Geoffrey Hinton — a former Google whiz who last year won the Nobel Prize in physics for paving the way for the powerful AI systems we have today — said the CEOs pushing the technology as a possible solution to problems like hunger, poverty and disease are full of it.

“What’s actually going to happen is rich people are going to use AI to replace workers,” Hinton told the Financial Times.

Geoffrey Hinton speaks at the Thomson Reuters Financial and Risk Summit in 2017. REUTERS

“It’s going to create massive unemployment and a huge rise in profits. It will make a few people much richer and most people poorer. That’s not AI’s fault, that’s the capitalist system.”

Hinton, a self-avowed socialist, has been campaigning against the fervent AI race since leaving Google’s Brain team in 2023. He joined the company a decade earlier after it bought his company for $44 million.
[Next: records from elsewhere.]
(** *** Unlinking *)

(** The links of the first block are cleared. *)
Lemma wp_clear_links b A m o Q : blk_wf g b -> tagged g m b -> bytes_ok m ->
  (forall m', bytes_ok m' -> (forall x, ~ link_byte g [b] x -> m' x = m x) -> Q tt (St A m' o)) ->
  wp (set_prev_b (baddr b) 0 ;;; set_next_b (baddr b) 0) (St A m o) Q.
Proof using Ha Hg Hhp.
  intros Hb Ht Hm HQ. apply wp_bind. apply (wp_set_prev a s g Ha Hg Hhp _ _ b); [done..|]. intros m1 Hm1 _ Hx1.
  assert (tagged g m1 b) as Ht1.
  { eapply (tagged_link a s g Ha Hg Hhp); [done..| |exact Ht]. intros x Hx. apply Hx1. lia. }
  apply (wp_set_next a s g Ha Hg Hhp _ _ b); [done..|]. intros m2 Hm2 _ Hx2. apply HQ; [done|].
  intros x Hx. rewrite Hx2, Hx1; [done| |]; intros Hi; apply Hx; exists b; (split; [by left|lia]).
Qed.

(** Two neighbours are linked to each other. *)
Lemma wp_join_links {B} x y (K : M (mst (OS := OS)) B) A m o Q : blk_wf g x -> blk_wf g y -> (x = y \/ bdisj x y) -> tagged g m y -> bytes_ok m ->
  (forall m', bytes_ok m' -> linked g m' y x -> 
     (forall z, ~ (bend y - 16 <= z < bend y - 8) -> ~ (baddr x + g_hp g + 8 <= z < baddr x + g_hp g + 16) -> m' z = m z) ->
     wp K (St A m' o) Q) ->
  wp (set_next_b (baddr y) (baddr x) ;;; set_prev_b (baddr x) (baddr y) ;;; K) (St A m o) Q.
Proof using Ha Hg Hhp.
  intros Hx Hy Hd Ht Hm HQ. apply wp_bind. apply (wp_set_next a s g Ha Hg Hhp _ _ y); [done..|by apply (addr_range g)|done|].
  intros m1 Hm1 Hn1 Hx1. apply wp_bind, (wp_set_prev a s g Ha Hg Hhp _ _ x); [done|done|by apply (addr_range g)|done|].
  intros m2 Hm2 Hn2 Hx2. apply HQ; [done| |].
  - split; [|done]. rewrite <- Hn1. apply nx_ext. intros z Hz. apply Hx2.
    destruct (blk_wf_pos g x Hg Hx) as (H1 & _). destruct (blk_wf_pos g y Hg Hy) as (H2 & _). unfold bdisj, bend in *.
    destruct Hg. destruct Hd as [->|]; lia.
  - intros z H1 H2. by rewrite Hx2, Hx1.
Qed.
Lemma wp_take_block A m o ag S1 sb S2 l1 c l2 i l cc req split Q : arena_ok hp m o A ag -> bytes_ok m ->
  ag_sbs ag = S1 ++ sb :: S2 -> sblks sb = l1 ++ c :: l2 -> ag_fl ag !! i = Some l -> c ∈ l ->
  g_ovh (geo_of hp A) <= req <= bsz c -> req mod 16 = 0 ->
  (forall m' F fl mid r, taken c req split r mid -> req <= r -> bytes_ok m' ->
     arena_ok hp m' o (set_freelist F A) (swap_blks S1 sb S2 l1 mid l2 fl ag) ->
     (forall x, (forall b, b ∈ ag_blks ag -> is_free b -> ~ in_blk b x) -> m' x = m x) -> Q r (St (set_freelist F A) m' o)) ->
  wp (take_block cfg a cc (baddr c) (Z.of_nat i) req split) (St A m o) Q.
Proof using All.
  intros Hok Hm Es Eb Hl Hc Hreq Hr16 HQ. pose proof (ao_geo _ _ _ _ _ Hok) as Hg. pose (g := geo_of hp A). fold g in Hg, Hreq.
  destruct (free_listed _ _ _ _ _ _ _ Hok Hl Hc) as (Hcb & Hcf & Hcl & Hct & Hi). fold g in Hcl, Hct.
  pose proof (blks_wf _ _ _ _ _ Hok c Hcb) as Hw. fold g in Hw. pose proof (ao_lists _ _ _ _ _ Hok) as Hls.
  pose proof Hw as (W1 & W2 & W3 & W4 & W5).
  assert (sblks sb = l1 ++ [c] ++ l2) as Eb' by done. pose proof (geo_sizes g Hg) as Hgs. unfold bend in W5.
  destruct (geo_hp g Hg) as [Hh1 Hh2].
  destruct (ao_sbs _ _ _ _ _ Hok sb ltac:(rewrite Es; apply elem_of_app; right; by left)) as [Hws _].
  pose proof (sw_tiles _ _ Hws) as Ht. rewrite Eb' in Ht. apply blk_tiles_app in Ht as (lo & T1 & (hi & T2 & T3)%blk_tiles_app).
  cbn in T2. destruct T2 as [<- <-].
  destruct (fo_list _ _ _ _ _ _ Hls Hl) as (_ & _ & HF & _).
  unfold take_block. apply wp_bind, wp_m_assert; [apply Z.ltb_lt; unfold N_MALLOC_LISTS; lia|].
  apply wp_bind. eapply wp_get_freelist; [done|by rewrite Nat2Z.id|].
  apply wp_bind, wp_m_assert.
  { destruct l as [|x k]; [by apply not_elem_of_nil in Hc|]. cbn [head_addr].
    destruct (fo_item _ _ _ _ Hls _ _ x Hl ltac:(by left)) as ((Hx & _) & _). rewrite (proj2 (Z.eqb_neq _ _)); [done|lia]. }
  apply wp_bind. eapply (wp_get_bszB a s g); [done..|]. apply wp_bind, wp_m_assert; [apply Z.leb_le; lia|].
  apply wp_bind. eapply (wp_min_useful a s g); [done..|].
  assert (forall m' F fl mid r R, taken c req split r mid -> req <= r -> bytes_ok m' -> tiles (baddr c) mid (bend c) ->
    (forall b, b ∈ mid -> blk_wf g b) -> fl_ok g m' F fl -> mjoin (ag_fl ag) ≡ₚ c :: R -> mjoin fl ≡ₚ filter is_free mid ++ R ->
    (forall b, b ∈ mid -> is_used b -> blk_in g m' b) ->
    (forall x, ~ in_blk c x -> ~ link_byte g (mjoin (ag_fl ag)) x -> m' x = m x) -> Q r (St (set_freelist F A) m' o)) as Hend.
  { intros m' F fl mid r R Htk Hr Hm' Htl Hwf Hls' HR HR' Hu Hx. eapply (HQ m' F fl mid r); [done|done|done| |].
    - rewrite <- set_lists_same. eapply arena_swap; try done. cbn [filter list_filter]. rewrite decide_True by done. done.
    - intros x Hnf. apply Hx; [by apply Hnf|]. intros (b & Hb & Hbf & Hi')%(free_link _ _ _ _ _ Hok). by apply (Hnf b). }
  destruct ((g_ovh g <=? bsz c - req) && split) eqn:Esp.
  - apply andb_prop in Esp as [Ef ->]. apply Z.leb_le in Ef. set (rest := Blk (baddr c + req) (bsz c - req) false).
    assert (blk_wf g rest) as Hwr.
    { unfold rest. repeat split; cbn; try lia; [by rewrite Z.add_mod, W2, Hr16|by rewrite Zminus_mod, W3, Hr16|unfold bend; cbn; lia]. }
    assert (blk_wf g (Blk (baddr c) req true)) as Hwn by (repeat split; cbn; try done; try lia; unfold bend; cbn; lia).
    assert (forall x, in_blk rest x -> in_blk c x) as Hrc by (unfold in_blk, bend, rest; cbn; intros x Hx; lia).
    eapply wp_use_block; [done|done|done|done|exact Hreq|done|]. intros m1 F1 fl1 Hm1 Hls1 Hp1 Hin1 Hx1.
    pose proof (listed_apart _ _ _ _ _ _ Hls Hp1) as Hap.
    apply wp_bind. eapply (wp_bszB_to_pszB a s g); [done..|]. apply wp_bind, wp_pszB_to_listNo.
    { apply (payload_mod g); [done|]. apply Hwr. }
    apply wp_bind. eapply (wp_list_block _ _ _ g _ m1 o fl1 rest); [done..| | |].
    { intros b Hb. specialize (Hap b Hb). unfold bdisj, rest, bend in *. cbn. lia. }
    { done. }
    intros m2 F2 fl2 Hm2 Hls2 Hp2 Hx2.
    apply wp_bind, (wp_profile_cc _ _ rest); [done|done|]. intros m3 Hm3 Hx3. change hp with (g_hp g) in Hx3.
    assert (forall x, ~ in_blk c x -> ~ link_byte g (mjoin fl1) x -> m3 x = m1 x) as Hx13.
    { intros x Hxc Hxl. rewrite Hx3, Hx2; [done|by intros ?%Hrc|done|]. intros Hi'. apply Hxc, Hrc. unfold in_blk, bend, rest in *. cbn in *. lia. }
    assert (blk_in g m3 (Blk (baddr c) req true)) as Hin3.
    { eapply (blk_in_ext g m1); [done|done| |exact Hin1]. intros x Hi'. unfold in_blk, rest, bend in *. cbn in *.
      rewrite Hx3, Hx2; [done|lia| |lia]. intros (b & Hb & Hbl)%link_one. specialize (Hap b Hb).
      assert (blk_wf g b) as Hwb by (eapply blks_wf, (free_elem _ _ _ _ _ Hok); [exact Hok|rewrite Hp1; by right]).
      apply (link_in g Hg b x Hwb) in Hbl. unfold bdisj, in_blk, bend in *. lia. }
    eapply (wp_get_bszB a s g); [done|done|done|by instantiate (1 := Blk (baddr c) req true)|done|apply Hin3|].
    eapply (Hend m3 F2 fl2 [Blk (baddr c) req true; rest] req (mjoin fl1)); [constructor|lia|done|..].
    + cbn. unfold bend. cbn. split; [done|]. split; [done|]. lia.
    + intros b [->|[->|[]%not_elem_of_nil]%elem_of_cons]%elem_of_cons; done.
    + eapply fl_ok_body; [done| |exact Hls2]. intros b x Hb Hi'. apply Hx3. rewrite Hp2 in Hb. unfold in_body, rest in *.
      apply elem_of_cons in Hb as [->|Hb]; [cbn in *; lia|]. specialize (Hap b Hb). unfold bdisj, bend in *. cbn [baddr bsz] in *. lia.
    + done.
    + done.
    + intros b [->|[->|[]%not_elem_of_nil]%elem_of_cons]%elem_of_cons; done.
    + intros x Hxc Hxl. rewrite Hx13; [by apply Hx1|done|]. intros (b & Hb & Hbl)%link_one. apply Hxl.
      eapply link_elem; [|exact Hbl]. rewrite Hp1. by right.
  - eapply wp_use_block; [done|done|done|done|fold g; lia|done|]. intros m1 F1 fl1 Hm1 Hls1 Hp1 Hin1 Hx1. apply wp_ret.
    eapply (Hend m1 F1 fl1 [Blk (baddr c) (bsz c) true] (bsz c) (mjoin fl1)); [constructor|lia|done|by split| |done|done|done| |done];
      by intros b ->%list_elem_of_singleton.
Qed.
End Take.

(** ** A new superblock comes into the array *)

Lemma sorted_place (l : list sblk) sb : StronglySorted slt l -> (forall x, x ∈ l -> rdisj (sb_reg x) (sb_reg sb)) ->
  (forall x, x ∈ l -> 0 < sbytes x) -> 0 < sbytes sb ->
  exists l1 l2, l = l1 ++ l2 /\ (forall x, x ∈ l1 -> slt x sb) /\ (forall y, y ∈ l2 -> slt sb y).
Proof using Type.
  intros Hs Hd Hp Hsb. induction Hs as [|x l Hs IH Hx].
  { exists [], []. split; [done|]. by split; intros ? ?%not_elem_of_nil. }
  destruct (decide (saddr x < saddr sb)) as [Hlt|Hge].
  - destruct IH as (l1 & l2 & -> & H1 & H2); [intros y Hy; apply Hd; by right|intros y Hy; apply Hp; by right|].
    exists (x :: l1), l2. split; [done|]. split; [|done]. intros y [->|Hy]%elem_of_cons; [|by apply H1].
    specialize (Hd x ltac:(by left)). specialize (Hp x ltac:(by left)). unfold rdisj, sb_reg, slt, send in *. cbn in *. lia.
  - exists [], (x :: l). split; [done|]. split; [by intros ? ?%not_elem_of_nil|]. intros y Hy.
    assert (slt sb x) as Hsx.
    { specialize (Hd x ltac:(by left)). specialize (Hp x ltac:(by left)). unfold rdisj, sb_reg, slt, send in *. cbn in *. lia. }
    apply elem_of_cons in Hy as [->|Hy]; [done|]. rewrite Forall_forall in Hx. specialize (Hx y Hy). specialize (Hp x ltac:(by left)).
    unfold slt, send in *. lia.
Qed.

Section Insert.
Context (hp : Z) m o A ag (S1 S2 : list sblk) sb b m' o' (F : list Z) (st : Stats) (L : list Z) (sz : Z) (fl : list (list blk)).
Let g : geo := geo_of hp A.
Context (Hok : arena_ok hp m o A ag) (Es : ag_sbs ag = S1 ++ S2).
Context (Hw : sb_wf g sb) (Eb : sblks sb = [b]) (Hf : is_free b) (Hin : sb_in m' sb).
Context (Hd : forall r, r ∈ ag_regions ag -> rdisj r (sb_reg sb)).
Context (H1 : forall x, x ∈ S1 -> slt x sb) (H2 : forall y, y ∈ S2 -> slt sb y).
Context (Hfl : fl_ok g m' F fl) (Hp : mjoin fl ≡ₚ b :: mjoin (ag_fl ag)).
Context (Hx : forall x, ~ in_reg (sb_reg sb) x -> ~ link_byte g (mjoin (ag_fl ag)) x -> m' x = m x).
Context (Hmp : forall r, r ∈ ag_regions ag -> mapped o (clientmem A) r.1 r.2 -> mapped o' (clientmem A) r.1 r.2).
Context (Hmp' : mapped o' (clientmem A) (saddr sb) (32 + sbytes sb)).
Context (Hsz : sz = Z.of_nat (length L)) (Hsz' : sblocks_used A + 1 <= sz /\ sblocks_size A <= sz).
Context (HL : take (length (S1 ++ sb :: S2)) L = saddr <$> S1 ++ sb :: S2).

Lemma insert_kept c x : c ∈ ag_blks ag -> is_used c -> in_blk c x -> m' x = m x.
Proof using - cfg.
  intros Hc Hu Hi. destruct (blk_region _ _ _ _ _ Hok c Hc) as (r & Hr & Hri). apply Hx.
  - intros Hsx. specialize (Hd r Hr). specialize (Hri x Hi). unfold rdisj, in_reg in *. lia.
  - intros (d & Hdb & Hdf & Hdi)%(free_link _ _ _ _ _ Hok). destruct (blks_apart _ _ _ _ _ Hok) as [_ Hap].
    assert (bdisj c d) as Hcd by (apply Hap; [done|done|intros ->; unfold is_used in Hu; congruence]). unfold bdisj, in_blk in *. lia.
Qed.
Hinton, who spent two decades working at the University of Toronto, said many scientists agree that AI will become superintelligent, or able to outperform humans, in five to 20 years.

He has previously issued dire warnings about the technology’s powerful capabilities, and has advocated for a pause in AI development.

Engineering AI to act like mothers is “the only hope” for humanity, “because the mother is very concerned about the baby, preserving the life of the baby,” he said.

A robot staff member serves popcorn at Elon Musk’s Tesla diner in California. Tesla Club- SoCal / SWNS

Nonetheless, the London-born academic admitted to using AI in his daily life – for everything from scientific research to fixing his dryer.

“I am 77 and the end is coming for me soon anyway,” he said.

Tech leaders like Elon Musk and Sam Altman, meanwhile, are full-steam ahead in the AI race.

When asked which of the two he trusts more, Hinton borrowed a 2016 quote from Lindsey Graham when asked to choose between Donald Trump or Ted Cruz to run for president: “It’s like being shot or poisoned.” 

A Waymo self-driving car in Brooklyn. Paul Martinka

He added that he’s not optimistic about government intervention, as the US already has a relaxed regulatory stance on the industry.

When asked about a futuristic scenario in which humans live among AI robots, and slowly transform into cyborgs ourselves, with added artificial parts and chemicals, Hinton simply responded: “What’s wrong with that?”

Asked whether that’s a form of extinction, Hinton said: “Yep.”

“We are at a point in history where something amazing is happening, and it may be amazingly good, and it may be amazingly bad. We can make guesses, but things aren’t going to stay like they are.”